Yes, this may sound harsh to you, but I’m really done with the disturbing turn that some in the LDS feminist community have taken. So, so sad that a relatively few, loud voices are drowning out and high-jacking the important work that the real LDS feminist community is trying to accomplish. You know…the grown-ups? We’ll look forward to when you (hopefully) get out of your own self-absorption and decide to join us. In the meantime…no one is listening to the silliness that you are purveying as “Young Mormon Feminism.” You’re embarrassing to the real feminists.
I don’t understand what this has to do with a post about self-image and diabetes?
Dani, I sincerely apologize for posting my comment on the wrong essay. I did not intend for my above comment to be attached to your post. I would delete and re-post elsewhere if possible. I am also truly sorry for your experience with diabetes, which is something that runs rampant in my family as well. Your poem is heart-felt, beautifully written and very touching.
With that said, I also feel regret for posting what I did in a moment of, frankly, anger. I see the church I love, and the people I love, being torn apart unnecessarily, and I am mourning right now. That mourning came out as anger in a comment I probably shouldn’t have made public.
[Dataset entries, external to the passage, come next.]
(** * Word-game client: control bar and session view

    A shallow embedding of the two React components that carry the
    behaviour of the word-translation game client:

    - [ControlBar]  : [WordGameControlBar] (word-game-control-bar.tsx), the
      start/stop handlers, the language selector and the room-state effect;
    - [SessionView] : [WordGameSessionView] (word-game-session-view.tsx), the
      liveness timeout armed by its [useEffect].

    The hooks of a component are a record, a handler is a statement over
    that record which also logs the calls it makes (state setters,
    [console.error], [performRpc], [setTimeout], ...).  An [async] handler
    is cut at its single [await]: the part before it ends in a [Suspend]
    completion, the part after it is a separate statement run when the
    promise settles, inside the same [try]/[catch]/[finally]. *)

From Stdlib Require Import String List Bool NArith Arith Lia.
From Stdlib Require Import ZArith.
Import ListNotations.
Open Scope string_scope.
Open Scope list_scope.

(* ================================================================= *)
(** ** Control bar *)

Module ControlBar.

(** A remote participant, as far as the handlers look at it. *)
Record Participant := mkParticipant {
  identity : string;
  isAgent : bool
}.

(** The room handle: its connection state (a string at run time) and
    the values of [room.remoteParticipants] in insertion order. *)
Record Room := mkRoom {
  state : string;
  remoteParticipants : list Participant
}.

Record Score := mkScore {
  correct : N;
  total : N
}.

(** The four [useState] cells of the component. *)
Record Hooks := mkHooks {
  isLoading : bool;
  gameStarted : bool;
  selectedLanguage : string;
  score : Score
}.

Record RpcRequest := mkRpc {
  destinationIdentity : string;
  method : string;
  payload : string
}.

(** How the promise of [performRpc] settles. *)
Inductive RpcResult :=
| Resolved (response : string)
| Rejected (error : string).

(** Which handler is parked on an [await]. *)
Inductive Cont := StartCont | StopCont.

(** Calls a statement makes, in program order. *)
Inductive Action :=
| SetIsLoading (b : bool)
| SetGameStarted (b : bool)
| SetSelectedLanguage (v : string)
| SetScore (sc : Score)
| ConsoleError (msg : string) (detail : option string)
| PerformRpc (req : RpcRequest).

(** How a block of statements ends. *)
Inductive Completion :=
| Normal
| Return
| Throw (e : string)
| Suspend (req : RpcRequest) (k : Cont).

Definition Stmt := Hooks -> Completion * Hooks * list Action.

Definition skip : Stmt := fun h => (Normal, h, []).
Definition return_ : Stmt := fun h => (Return, h, []).

Definition seq (p q : Stmt) : Stmt := fun h =>
  let '(c, h1, a1) := p h in
  match c with
  | Normal => let '(c2, h2, a2) := q h1 in (c2, h2, a1 ++ a2)
  | _ => (c, h1, a1)
  end.

Notation "p ;; q" := (seq p q) (at level 61, right associativity).

(** [try { body } catch (e) { handler e } finally { fin }].  A body parked
    on its [await] keeps the frame: neither clause runs yet. *)
Definition try_catch_finally (body : Stmt) (handler : string -> Stmt) (fin : Stmt) : Stmt :=
  fun h =>
    let '(c, h1, a1) := body h in
    match c with
    | Suspend req k => (Suspend req k, h1, a1)
    | Throw e =>
        let '(c2, h2, a2) := handler e h1 in
        let '(c3, h3, a3) := fin h2 in
        (match c3 with Normal => c2 | _ => c3 end, h3, a1 ++ a2 ++ a3)
    | _ =>
        let '(c3, h3, a3) := fin h1 in
        (match c3 with Normal => c | _ => c3 end, h3, a1 ++ a3)
    end.

(** State setters. *)
Definition setIsLoading (b : bool) : Stmt := fun h =>
  (Normal, mkHooks b (gameStarted h) (selectedLanguage h) (score h), [SetIsLoading b]).
Definition setGameStarted (b : bool) : Stmt := fun h =>
  (Normal, mkHooks (isLoading h) b (selectedLanguage h) (score h), [SetGameStarted b]).
Definition setSelectedLanguage (v : string) : Stmt := fun h =>
  (Normal, mkHooks (isLoading h) (gameStarted h) v (score h), [SetSelectedLanguage v]).
Definition setScore (sc : Score) : Stmt := fun h =>
  (Normal, mkHooks (isLoading h) (gameStarted h) (selectedLanguage h) sc, [SetScore sc]).

Definition consoleError (msg : string) (detail : option string) : Stmt := fun h =>
  (Normal, h, [ConsoleError msg detail]).

(** [await room.localParticipant.performRpc(req)]: the call is made and
    the handler parks until the promise settles. *)
Definition await_performRpc (req : RpcRequest) (k : Cont) : Stmt := fun h =>
  (Suspend req k, h, [PerformRpc req]).

(** The [await] when the promise has settled: the value is dropped, a
    rejection is thrown inside the [try]. *)
Definition settled (r : RpcResult) : Stmt := fun h =>
  match r with
  | Resolved _ => (Normal, h, [])
  | Rejected e => (Throw e, h, [])
  end.

Definition LANGUAGES : list (string * string) :=
  [ ("Portuguese", "Portuguese");
    ("Spanish", "Spanish");
    ("French", "French");
    ("Italian", "Italian");
    ("German", "German");
    ("Belarusian", "Belarusian") ].

Definition language_values : list string := map fst LANGUAGES.

Definition zero_score : Score := mkScore 0 0.

(** [useState] initial values. *)
Definition initial_hooks : Hooks := mkHooks false false "Portuguese" zero_score.

(** [Array.from(room.remoteParticipants.values()).find((p) => p.isAgent)] *)
Definition find_agent (room : Room) : option Participant :=
  find isAgent (remoteParticipants room).

(** The effect on [room.state]. *)
Definition roomStateEffect (room : Room) : Stmt :=
  if String.eqb (state room) "disconnected"
  then setGameStarted false ;; setScore zero_score
  else skip.

Definition start_catch (e : string) : Stmt :=
  consoleError "Failed to start game:" (Some e).
Definition stop_catch (e : string) : Stmt :=
  consoleError "Failed to stop game:" (Some e).

(** [handleStartGame] up to its [await].  [rendered] is the render the
    callback closes over: it reads [isLoading] and [selectedLanguage]
    from there, and the participants from the live room. *)
Definition handleStartGame (rendered : Hooks) (room : Room) : Stmt :=
  (if isLoading rendered then return_ else skip) ;;
  setIsLoading true ;;
  try_catch_finally
    (match find_agent room with
     | None => consoleError "No agent found in the room" None ;; return_
     | Some agent =>
         await_performRpc
           (mkRpc (identity agent) "start_game" (selectedLanguage rendered))
           StartCont
     end)
    start_catch
    (setIsLoading false).

(** [handleStartGame] from its [await] on. *)
Definition resumeStartGame (r : RpcResult) : Stmt :=
  try_catch_finally
    (settled r ;; setGameStarted true ;; setScore zero_score)
    start_catch
    (setIsLoading false).

(** [handleStopGame] up to its [await]. *)
Definition handleStopGame (rendered : Hooks) (room : Room) : Stmt :=
  (if isLoading rendered then return_ else skip) ;;
  setIsLoading true ;;
  try_catch_finally
    (match find_agent room with
     | None => consoleError "No agent found in the room" None ;; return_
     | Some agent =>
         await_performRpc (mkRpc (identity agent) "stop_game" "") StopCont
     end)
    stop_catch
    (setIsLoading false).

(** [handleStopGame] from its [await] on. *)
Definition resumeStopGame (r : RpcResult) : Stmt :=
  try_catch_finally
    (settled r ;; setGameStarted false)
    stop_catch
    (setIsLoading false).

Definition resume (k : Cont) : RpcResult -> Stmt :=
  match k with
  | StartCont => resumeStartGame
  | StopCont => resumeStopGame
  end.

(** The handler whose [await] continues as [k]. *)
Definition handler (k : Cont) : Hooks -> Room -> Stmt :=
  match k with
  | StartCont => handleStartGame
  | StopCont => handleStopGame
  end.

(** *** The component in its environment *)

(** A remote call that has been made and has not settled yet. *)
Record Pending := mkPending {
  p_req : RpcRequest;
  p_cont : Cont
}.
I feel such great sorrow at the turn that some of the young feminists in our church are taking. I, too, desire to see (and work towards) great change in many of the ways things are done in the church. But I draw a line at trying to change the gospel or overtly and repeatedly criticizing our leaders. I see the Lord’s servants being demonized and I truly do take it seriously when the scriptures say “By the mouth of myself or my servants it is the same…” I believe our leaders get far more right than they get wrong, and I see this website, among others, as focusing on what’s not working, and magnifying that to the detriment of many.
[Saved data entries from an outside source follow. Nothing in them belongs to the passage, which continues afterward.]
Lemma default_resolvers_installed (this : Helper.GraphQLHelper) (m : string)
    (model : SequelizeModel) (g f : string) :
  In (m, model) (Helper.models this) ->
  Helper.skipped this m = false ->
  Helper.operationsOf this m = Helper.allOperations ->
  Forall (fun entry => Helper.isRootKey (fst entry) = false) (Helper.models this) ->
  In (g, f) [ ("Query", lowerFirst m); ("Query", lowerFirst m +:+ "List");
              ("Mutation", "create" +:+ m); ("Mutation", "update" +:+ m);
              ("Mutation", "delete" +:+ m) ] ->
  is_Some (lookupResolver (Helper.generateResolvers this) g f).
Proof.
  intros Hin Hsk Hops Hroots Hgf. unfold Helper.generateResolvers.
  apply custom_rounds_keep.
  assert (Hg : g = "Query" \/ g = "Mutation").
  { simpl in Hgf. destruct Hgf as [E|[E|[E|[E|[E|[]]]]]]; injection E as <- _; auto. }
  apply in_split in Hin. destruct Hin as [l1 [l2 Hl]]. rewrite Hl in *.
  apply Forall_app in Hroots. destruct Hroots as [_ Hroots].
  apply Forall_cons in Hroots. destruct Hroots as [Hm Hl2].
  rewrite foldl_app. simpl.
  apply (foldl_keeps (fun rs => is_Some (lookupResolver rs g f))
           (fun entry => Helper.isRootKey (fst entry) = false)); [|exact Hl2|].
  - intros a x Hx Ha. apply addModelResolvers_keeps; [|exact Ha].
    apply not_root_key in Hx. destruct Hx as [Hq [Hmu _]].
    destruct Hg as [->| ->]; assumption.
  - apply default_round_installs; assumption.
Qed.

Lemma set_in_other_group (rs : Helper.ResolverMap) (g f k : string) (r : Helper.Resolver) :
  g <> k -> Helper.set_in g f r rs !! k = rs !! k.
Proof.
  intros H. unfold Helper.set_in. apply lookup_insert_ne. exact H.
Qed.

(** The model loop never writes to the [Subscription] group. *)
Lemma model_round_leaves_subscription (this : Helper.GraphQLHelper)
    (rs : Helper.ResolverMap) (entry : string * SequelizeModel) :
  Helper.isRootKey (fst entry) = false ->
  Helper.addModelResolvers this rs entry !! "Subscription" = rs !! "Subscription".
Proof.
  destruct entry as [n model]. simpl. intros Hroot.
  apply not_root_key in Hroot. destruct Hroot as [_ [_ Hs]].
  unfold Helper.addModelResolvers.
  destruct (Helper.skipped this n); [reflexivity|].
  rewrite lookup_insert_ne by exact Hs.
  destruct (truthy_bool (op_mutation _)); destruct (truthy_bool (op_query _));
    rewrite ?set_in_other_group by discriminate; reflexivity.
Qed.

Lemma no_generated_subscription_resolver (this : Helper.GraphQLHelper) :
  Forall (fun entry => Helper.isRootKey (fst entry) = false) (Helper.models this) ->
  Helper.customResolvers this = [] ->
  Helper.customSubscriptions this = [] ->
  Helper.generateResolvers this !! "Subscription" = Some ∅.
Proof.
  intros Hroots Hcr Hcs. unfold Helper.generateResolvers. rewrite Hcr, Hcs. simpl.
  apply (foldl_keeps (fun rs : Helper.ResolverMap => rs !! "Subscription" = Some ∅)
           (fun _ => True));
    [intros a x _ Ha; rewrite set_in_other_group by discriminate; exact Ha
    | apply Forall_trivial |].
  apply (foldl_keeps (fun rs : Helper.ResolverMap => rs !! "Subscription" = Some ∅)
           (fun _ => True));
    [intros a x _ Ha; rewrite set_in_other_group by discriminate; exact Ha
    | apply Forall_trivial |].
  apply (foldl_keeps (fun rs : Helper.ResolverMap => rs !! "Subscription" = Some ∅)
           (fun entry => Helper.isRootKey (fst entry) = false)); [|exact Hroots|].
  - intros a x Hx Ha. rewrite model_round_leaves_subscription by exact Hx. exact Ha.
  - apply lookup_insert_eq.
Qed.

Lemma skipped_false_iff (this : Helper.GraphQLHelper) (m : string) :
  Helper.whiteList this = ∅ \/ m ∈ Helper.whiteList this ->
  Helper.skipped this m = false.
Proof.
  intros [H|H].
  - unfold Helper.skipped. rewrite (bool_decide_eq_true_2 _ H). reflexivity.
  - apply skipped_on_whitelist. exact H.
Qed.

(** C10 (amended): for a registered model whose metadata has no
    [operations] object (and that passes the whitelist, no model being
    named after a root type), generation enables all three groups in the
    type definitions (the single and list query fields, the create, update
    and delete mutation fields, the three subscription fields) and installs
    the two query resolvers and the three mutation resolvers, so mutations
    are exposed by default; no subscription resolver is generated: without
    contributed resolvers the [Subscription] group of the resolver map is
    empty. *)
Theorem default_operations_enable_all (this : Helper.GraphQLHelper) (m : string)
    (model : SequelizeModel) :
  In (m, model) (Helper.models this) ->
  Helper.modelConfigOf this m ≫= operations = None ->
  Helper.whiteList this = ∅ \/ m ∈ Helper.whiteList this ->
  Forall (fun entry => Helper.isRootKey (fst entry) = false) (Helper.models this) ->
  let q := lowerFirst m in
  Forall (fun line => In line (Helper.generateTypeDefs_lines this))
    [ SDL.OpLine q "(id: String!)" m;
      SDL.OpLine (q +:+ "List")
        "(where: JSON, limit: Int, offset: Int, order: String)" ("[" +:+ m +:+ "]");
      SDL.OpLine ("create" +:+ m) ("(input: " +:+ m +:+ "Input!)") m;
      SDL.OpLine ("update" +:+ m) ("(id: String!, input: " +:+ m +:+ "Input!)") m;
      SDL.OpLine ("delete" +:+ m) "(id: String!)" "Boolean";
      SDL.OpLine (q +:+ "Created") "" m;
      SDL.OpLine (q +:+ "Updated") "" m;
      SDL.OpLine (q +:+ "Deleted") "(id: String!)" m ]
  /\ Forall (fun gf => is_Some (lookupResolver (Helper.generateResolvers this)
                                  (fst gf) (snd gf)))
       [ ("Query", q); ("Query", q +:+ "List");
         ("Mutation", "create" +:+ m); ("Mutation", "update" +:+ m);
         ("Mutation", "delete" +:+ m) ]
  /\ (Helper.customResolvers this = [] ->
      Helper.customSubscriptions this = [] ->
      Helper.generateResolvers this !! "Subscription" = Some ∅).
Proof.
  intros Hin Hnone Hwl Hroots q.
  pose proof (skipped_false_iff this m Hwl) as Hsk.
  pose proof (operationsOf_default this m Hnone) as Hops.
  split; [|split].
  - assert (Hq : Helper.modelQueryFields this m
                 = [ SDL.OpLine q "(id: String!)" m;
                     SDL.OpLine (q +:+ "List")
                       "(where: JSON, limit: Int, offset: Int, order: String)"
                       ("[" +:+ m +:+ "]") ]).
    { unfold Helper.modelQueryFields. rewrite Hsk, Hops. reflexivity. }
    assert (Hm : Helper.modelMutationFields this m
                 = [ SDL.OpLine ("create" +:+ m) ("(input: " +:+ m +:+ "Input!)") m;
                     SDL.OpLine ("update" +:+ m)
                       ("(id: String!, input: " +:+ m +:+ "Input!)") m;
                     SDL.OpLine ("delete" +:+ m) "(id: String!)" "Boolean" ]).
    { unfold Helper.modelMutationFields. rewrite Hsk, Hops. reflexivity. }
    assert (Hs : Helper.modelSubscriptionFields this m
                 = [ SDL.OpLine (q +:+ "Created") "" m;
                     SDL.OpLine (q +:+ "Updated") "" m;
                     SDL.OpLine (q +:+ "Deleted") "(id: String!)" m ]).
    { unfold Helper.modelSubscriptionFields. rewrite Hsk, Hops. reflexivity. }
    repeat (apply List.Forall_cons); try apply List.Forall_nil;
      apply (root_lines_in_typeDefs this m model _ Hin); rewrite Hq, Hm, Hs;
      simpl; tauto.
  - repeat (apply List.Forall_cons); try apply List.Forall_nil; cbn [fst snd];
      apply (default_resolvers_installed this m model _ _ Hin Hsk Hops Hroots);
      simpl; tauto.
  - intros Hcr Hcs. apply no_generated_subscription_resolver; assumption.
Qed.

Lemma default_operations_enable_all_witness :
  let this := Sample.helper in
  let model := Sample.descriptorOf this "Secret" in
  In ("Secret", model) (Helper.models this)
  /\ (Helper.modelConfigOf this "Secret" ≫= operations) = None
  /\ Helper.whiteList this = ∅
  /\ In (SDL.OpLine "createSecret" "(input: SecretInput!)" "Secret")
       (Helper.generateTypeDefs_lines this)
  /\ is_Some (lookupResolver (Helper.generateResolvers this) "Mutation" "createSecret")
  /\ Helper.generateResolvers this !! "Subscription" = Some ∅.
Proof.
  intros this model.
  assert (Hin : In ("Secret", model) (Helper.models this)).
  { right. left. reflexivity. }
  assert (Hroots : Forall (fun entry => Helper.isRootKey (fst entry) = false)
                     (Helper.models this)).
  { repeat constructor. }
  pose proof (default_operations_enable_all this "Secret" model Hin eq_refl
                (or_introl eq_refl) Hroots) as H.
  cbv zeta in H. destruct H as [Hlines [Hres Hsub]].
  split; [exact Hin|]. split; [reflexivity|]. split; [reflexivity|].
  split; [|split].
  - apply Forall_cons in Hlines. destruct Hlines as [_ Hlines].
    apply Forall_cons in Hlines. destruct Hlines as [_ Hlines].
    apply Forall_cons in Hlines. destruct Hlines as [Hline _].
    exact Hline.
  - apply Forall_cons in Hres. destruct Hres as [_ Hres].
    apply Forall_cons in Hres. destruct Hres as [_ Hres].
    apply Forall_cons in Hres. destruct Hres as [Hr _].
    exact Hr.
  - apply Hsub; reflexivity.
Defined.

(** * Further properties of the registry *)

Lemma map_set_names {V} (k : string) (v : V) (l : list (string * V)) :
  map fst (map_set k v l)
  = if existsb (String.eqb k) (map fst l) then map fst l else map fst l ++ [k].
Proof.
  induction l as [|[k' v'] l IH]; simpl; [reflexivity|].
  rewrite (String.eqb_sym k k').
  destruct (String.eqb k' k) eqn:E; simpl.
  - apply String.eqb_eq in E. subst k'. reflexivity.
  - rewrite IH. destruct (existsb (String.eqb k) (map fst l)); reflexivity.
Qed.

Lemma existsb_eqb_In (k : string) (l : list string) :
  existsb (String.eqb k) l = true <-> In k l.
Proof.
  rewrite existsb_exists. split.
  - intros [x [Hin Hx]]. apply String.eqb_eq in Hx. subst x. exact Hin.
  - intros Hin. exists k. split; [exact Hin | apply String.eqb_refl].
Qed.

Lemma map_set_twice {V} (k : string) (v w : V) (l : list (string * V)) :
  map_set k w (map_set k v l) = map_set k w l.
Proof.
  induction l as [|[k' v'] l IH]; simpl.
  - rewrite String.eqb_refl. reflexivity.
  - destruct (String.eqb k' k) eqn:E; simpl.
    + rewrite String.eqb_refl. reflexivity.
    + rewrite E, IH. reflexivity.
Qed.

Lemma map_set_lookup {V} (k : string) (v : V) (l : list (string * V)) :
  List.find (fun entry => String.eqb (fst entry) k) (map_set k v l) = Some (k, v).
Proof.
  induction l as [|[k' v'] l IH]; simpl.
  - rewrite String.eqb_refl. reflexivity.
  - destruct (String.eqb k' k) eqn:E; simpl.
    + rewrite String.eqb_refl. reflexivity.
    + rewrite E. exact IH.
Qed.

Lemma map_set_NoDup {V} (k : string) (v : V) (l : list (string * V)) :
  NoDup (map fst l) -> NoDup (map fst (map_set k v l)).
Proof.
  intros Hnd. rewrite map_set_names.
  destruct (existsb (String.eqb k) (map fst l)) eqn:E; [exact Hnd|].
  apply NoDup_app. split; [exact Hnd|]. split.
  - intros x Hx Hk. apply list_elem_of_In in Hx. apply list_elem_of_singleton in Hk.
    subst x. apply existsb_eqb_In in Hx. congruence.
  - apply NoDup_singleton.
Qed.

(** X1: whatever classes are registered, in whatever order and however
    often, the registry holds each name at most once and files every
    descriptor under the name it carries. *)
Theorem registry_is_keyed_by_name (sequelize_ : option Sequelize) (classes : list ModelClass) :
  let this := foldl Helper.addModel (Helper.new sequelize_) classes in
  NoDup (map fst (Helper.models this))
  /\ filedByName this
  /\ (forall n, In n (map fst (Helper.models this)) -> In n (map name classes))
  /\ (forall n, In n (map fst (Helper.models this)) ->
                is_Some (Helper.modelMetadata this !! n)).
Proof.
  intros this. subst this.
  apply (foldl_keeps
           (fun this =>
              NoDup (map fst (Helper.models this))
              /\ filedByName this
              /\ (forall n, In n (map fst (Helper.models this)) -> In n (map name classes))
              /\ (forall n, In n (map fst (Helper.models this)) ->
                            is_Some (Helper.modelMetadata this !! n)))
           (fun c => In c classes)).
  - intros this c Hc [Hnd [Hwf [Hnames Hmeta]]].
    split; [|split; [apply addModel_filedByName; exact Hwf|]].
    + unfold Helper.addModel.
      destruct (decide (name c ∈ Helper.blackList this)); [exact Hnd|].
      destruct (false || truthy_bool (exclude (getGQLModelMetadata c)))%bool;
        [exact Hnd|].
      simpl. apply map_set_NoDup. exact Hnd.
    + unfold Helper.addModel.
      destruct (decide (name c ∈ Helper.blackList this)) as [Hb|Hb]; [split; assumption|].
      destruct (false || truthy_bool (exclude (getGQLModelMetadata c)))%bool;
        [split; assumption|].
      simpl. split; intros n Hn; rewrite map_set_names in Hn;
        destruct (existsb (String.eqb (name c)) (map fst (Helper.models this))) eqn:E.
      * apply Hnames. exact Hn.
      * apply in_app_or in Hn. destruct Hn as [Hn|[<-|[]]]; [apply Hnames; exact Hn|].
        apply in_map. exact Hc.
      * apply lookup_insert_is_Some'. right. apply Hmeta. exact Hn.
      * apply in_app_or in Hn. destruct Hn as [Hn|[<-|[]]].
        -- apply lookup_insert_is_Some'. right. apply Hmeta. exact Hn.
        -- apply lookup_insert_is_Some'. left. reflexivity.
  - apply List.Forall_forall. auto.
  - split; [constructor|]. split; [apply new_filedByName|].
    split; intros n [].
Qed.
If there is a way that I might delete my prior comment, I welcome instruction in that, and will do so. To you, Dani, I sincerely apologize for the misunderstanding I created by my misplaced comment, and I wish health and healing for you.
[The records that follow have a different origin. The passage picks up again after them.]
(** X9.  A run of the reader goroutine changes nothing but the buffer and the
    channel of its own record: the handle, [Running], the health fields and
    the configuration stay, and so does every other record.  The buffer and
    the channel are those obtained by writing and sending, in order, the
    non-empty chunks read up to the first read that reports an error. *)
Theorem readerTask_effect (m : Manager) (appName : string) (app : AppState)
  (reads : list ReadResult) :
  apps m !! appName = Some app ->
  apps (readerTask m appName reads) !! appName =
    Some {| Config := Config app;
            Cmd := Cmd app;
            Running := Running app;
            HealthStatus := HealthStatus app;
            HealthLastCheck := HealthLastCheck app;
            OutputBuffer :=
              fold_left writeOutput (chunksRead reads) (OutputBuffer app);
            OutputChan :=
              fold_left sendOutput (chunksRead reads) (OutputChan app) |} /\
  (forall other, other <> appName ->
     apps (readerTask m appName reads) !! other = apps m !! other).
Proof.
  intros H. rewrite readerTask_run. split.
  - rewrite (run_outputs _ _ _ _ H). now rewrite captureWrite_all_fields.
  - intros other Hne. apply run_outputs_other. congruence.
Qed.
Also, speaking as an author who often writes critically of the church, my feminism is nothing if not in line with the teachings of Jesus Christ. If that means I’m writing to undermine the church and its leaders, so be it.
Furthermore, there is no one way to feminism. Feminist the way you want to, but don’t tell me I’m not a feminist just because my feminism doesn’t look like yours.
And how dare you attack Hannah, who has provided a space for hundreds of us to work through feminist awakenings, faith crises, and desire for change in the church and in the world. How dare you call yourself Christlike.
It must get old having such a large victim complex…
No, not at all.
What an incredibly callous thing to say to someone in their vulnerability.
Hey, Dani. I just wanted to say that I really liked your poem. It is heartfelt and doesn’t fall too far into the romanticism of the whole trial like so many others I’ve read. I’m curious though, in your comments, everything is capitalized and punctuated perfectly, but it’s not so in the poem. Was this your intent? Would you mind me asking what it means for the poem?
It stands in contrast to the “properness” of theological text, and the “correctness” and “perfection” of the words and actions in ordinances. The spacing was different when I wrote it but wordpress doesn’t really let you do interesting things with spacing.
*edit* yes this was my intent.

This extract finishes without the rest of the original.